Эстер кивнула, и я быстро прикинул в уме:
– В тот год отец был в тюрьме. Вот почему вы не получали денег.
– И они стали приходить вновь, когда он освободился, – сказала Эстер, как будто все вдруг выстроилось в логичную цепочку.
– Да, думаю, так.
– А почему ваш отец, Бенни, подтолкнул вас ко мне сейчас?
Я задавал себе этот вопрос сотни раз. И нашел лишь одно объяснение.
– Он умирал. И пытался сделать так, чтобы с вами все было в порядке и после его ухода.
С восходом солнца Эстер заснула, словно свет ее успокоил. Он успокоил и меня, и мои веки отяжелели. Я включил радио в надежде на то, что оно меня отвлечет, и поймал самый конец новостного репортажа на радиостанции Филадельфии.
Наш недавно избранный, но еще не вступивший в должность президент Джон Ф. Кеннеди избрал на пост министра труда Рудольфа Александера. Александер зарекомендовал себя как ревностный борец за права профсоюзов и числится в окончательном списке на место судьи в Верховном суде. Если стареющий судья Феликс Франкфуртер подаст в отставку, назначение Александера министром труда окажется временным.
Рудольф Александер проявил себя весьма успешным адвокатом профсоюзов и, будучи не новичком в политике, даже предпринял в 1932 году попытку стать президентом. Однако он не сумел добиться выдвижения своей кандидатуры от партии, отдавшей предпочтение Франклину Рузвельту. Несмотря на то, что эти два человека были непримиримыми соперниками, именно Рузвельт посадил Александера на должность федерального судьи в 1939-м.

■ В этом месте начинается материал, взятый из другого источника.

(* ===== verification/Hub.v ===== *)
(** * The WebSocket hub (internal/ws/hub.go)

    Clients are allocated objects: a number stands for the pointer, and
    [objects] holds for each its tenant, the contents of its channel and
    whether the channel is closed.  Sending on a closed channel and closing
    one twice are the panics they are in Go; both are proved not to happen.
    Each method holds the hub's lock while it touches the state: one step. *)
From S2P Require Import Prelude GoStr GoValue Json Model.

Record Msg := mkMsg {
  Msg_Type : string;
  Msg_Tenant : string;
  Msg_Payload : value;
  Msg_Time : Time
}.

Record client := mkClient {
  tenant : string;
  send : list json;
  closed : bool
}.

(** [make(chan []byte, 64)] *)
Definition send_capacity : nat := 64.

Record Hub := mkHub {
  clients : gset nat;
  byTenant : gmap string (gset nat);
  objects : gmap nat client
}.

Definition NewHub : Hub := mkHub ∅ ∅ ∅.

(** [h.byTenant[tenant]]: a nil set reads as empty. *)
Definition room (h : Hub) (t : string) : gset nat := default ∅ (byTenant h !! t).

Definition Register (t : string) : M Hub nat := λ h,
  let c := fresh (dom (objects h)) in
  (Ok c, mkHub ({[c]} ∪ clients h) (<[t := {[c]} ∪ room h t]> (byTenant h))
           (<[c := mkClient t [] false]> (objects h))).

(** [close(c.send)] *)
Definition close_send (c : nat) : M Hub unit := λ h,
  match objects h !! c with
  | Some o =>
      if closed o then (Panic "close of closed channel", h)
      else (Ok tt, mkHub (clients h) (byTenant h) (<[c := mkClient (tenant o) (send o) true]> (objects h)))
  | None => (Panic "nil pointer dereference", h)
  end.

(** The function [Register] returns, for client [c] of tenant [t]. *)
Definition deregister (c : nat) (t : string) : M Hub unit := λ h,
  if bool_decide (c ∈ clients h) then
    let clients' := clients h ∖ {[c]} in
    let room' := room h t ∖ {[c]} in
    let byTenant' := if bool_decide (size room' = 0) then delete t (byTenant h)
                     else <[t := room']> (byTenant h) in
    close_send c (mkHub clients' byTenant' (objects h))
  else (Ok tt, h).

(** [select { case c.send <- data: default: }] *)
Definition deliver (data : json) (c : nat) : M Hub unit := λ h,
  match objects h !! c with
  | Some o =>
      if closed o then (Panic "send on closed channel", h)
      else if length (send o) <? send_capacity
      then (Ok tt, mkHub (clients h) (byTenant h)
                     (<[c := mkClient (tenant o) (send o ++ [data]) false]> (objects h)))
      else (Ok tt, h)
  | None => (Panic "nil pointer dereference", h)
  end.

Fixpoint deliver_all (data : json) (cs : list nat) : M Hub unit :=
  match cs with
  | [] => mret tt
  | c :: rest => _ ← deliver data c; deliver_all data rest
  end.

(** The encoded envelope: an empty tenant is left out. [time_text] renders a
    time as encoding/json does. *)
Definition encode_message (time_text : Time → string) (m : Msg) : outcome json :=
  p ← encode_any (Msg_Payload m);
  Ok (JObj ([("type", JStr (Msg_Type m))]
            ++ (if bool_decide (Msg_Tenant m = "") then [] else [("tenant", JStr (Msg_Tenant m))])
            ++ [("payload", p); ("time", JStr (time_text (Msg_Time m)))])).

(** [visit] is the order in which the set of clients is ranged over. *)
Definition Broadcast (time_text : Time → string) (visit : gset nat → list nat) (now : Time)
    (t msgType : string) (payload : value) : M Hub unit := λ h,
  match encode_message time_text (mkMsg msgType t payload now) with
  | Ok data =>
      if bool_decide (t = "") then deliver_all data (visit (clients h)) h
      else deliver_all data (visit (room h t)) h
  | _ => (Ok tt, h)
  end.

Definition ClientCount (h : Hub) : nat := size (clients h).

(** The subscriber takes the next message; [None] when its channel is closed
    and empty. *)
Definition receive (c : nat) (h : Hub) : option (option json * Hub) :=
  o ← objects h !! c;
  match send o with
  | d :: rest => Some (Some d, mkHub (clients h) (byTenant h)
                         (<[c := mkClient (tenant o) rest (closed o)]> (objects h)))
  | [] => if closed o then Some (None, h) else None
  end.

(** ** The invariant *)
Record hub_ok (h : Hub) : Prop := {
  hb_open : ∀ c, c ∈ clients h ↔ ∃ o, objects h !! c = Some o ∧ closed o = false;
  hb_room : ∀ t c, c ∈ room h t ↔ c ∈ clients h ∧ ∃ o, objects h !! c = Some o ∧ tenant o = t;
  hb_nonempty : ∀ t cs, byTenant h !! t = Some cs → cs ≠ ∅;
  hb_bound : ∀ c o, objects h !! c = Some o → length (send o) ≤ send_capacity
}.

Рудольф женился на Кэтлин Мортимер, наследнице состояния Мортимеров, и использовал свое возвышение и богатство для защиты прав рабочего человека. Ему 68 – он давно не в расцвете сил, но долгое время является доверенным советником молодого президента и близким другом семьи Кеннеди.
Мою сонливость как рукой сняло. Я выключил радио и следующие несколько часов провел как в тумане. Мне все казалось нереальным. Я действовал в состоянии шока с тех пор, как повстречал Эстер. Потом умер отец, и шок перерос в ужас. Ужас сменился неверием. Неверие – полной дезориентацией. А теперь я достиг той черты, когда уже ничто не могло меня пронять или расстроить.
На полпути между Нью-Йорком и Питтсбургом я съехал с трассы на заправку, залил целый бак, справил нужду и купил по стаканчику кофе всем своим пассажирам. Ребята выпили его с благодарными стонами, размяли ноги и тоже воспользовались удобствами – и все это под любопытные взгляды работников колонки. Возможно, их привлекли музыкальные инструменты, привязанные прямо к крыше автомобиля без багажника или какой-либо другой подставки. А может быть, необычный состав нашей компании: белый парень с четырьмя афроамериканцами. Мы явно выделялись. Осознание этого заставило меня занервничать. Воображение услужливо нарисовало четырех вооруженных бандитов, преследующих нас от самого Гарлема. И когда мы снова уселись в машину, я испытал настоятельную потребность отвлечься. А лучшим способом отвлечься для меня была музыка. Ребята уже не спали. Можно было поработать!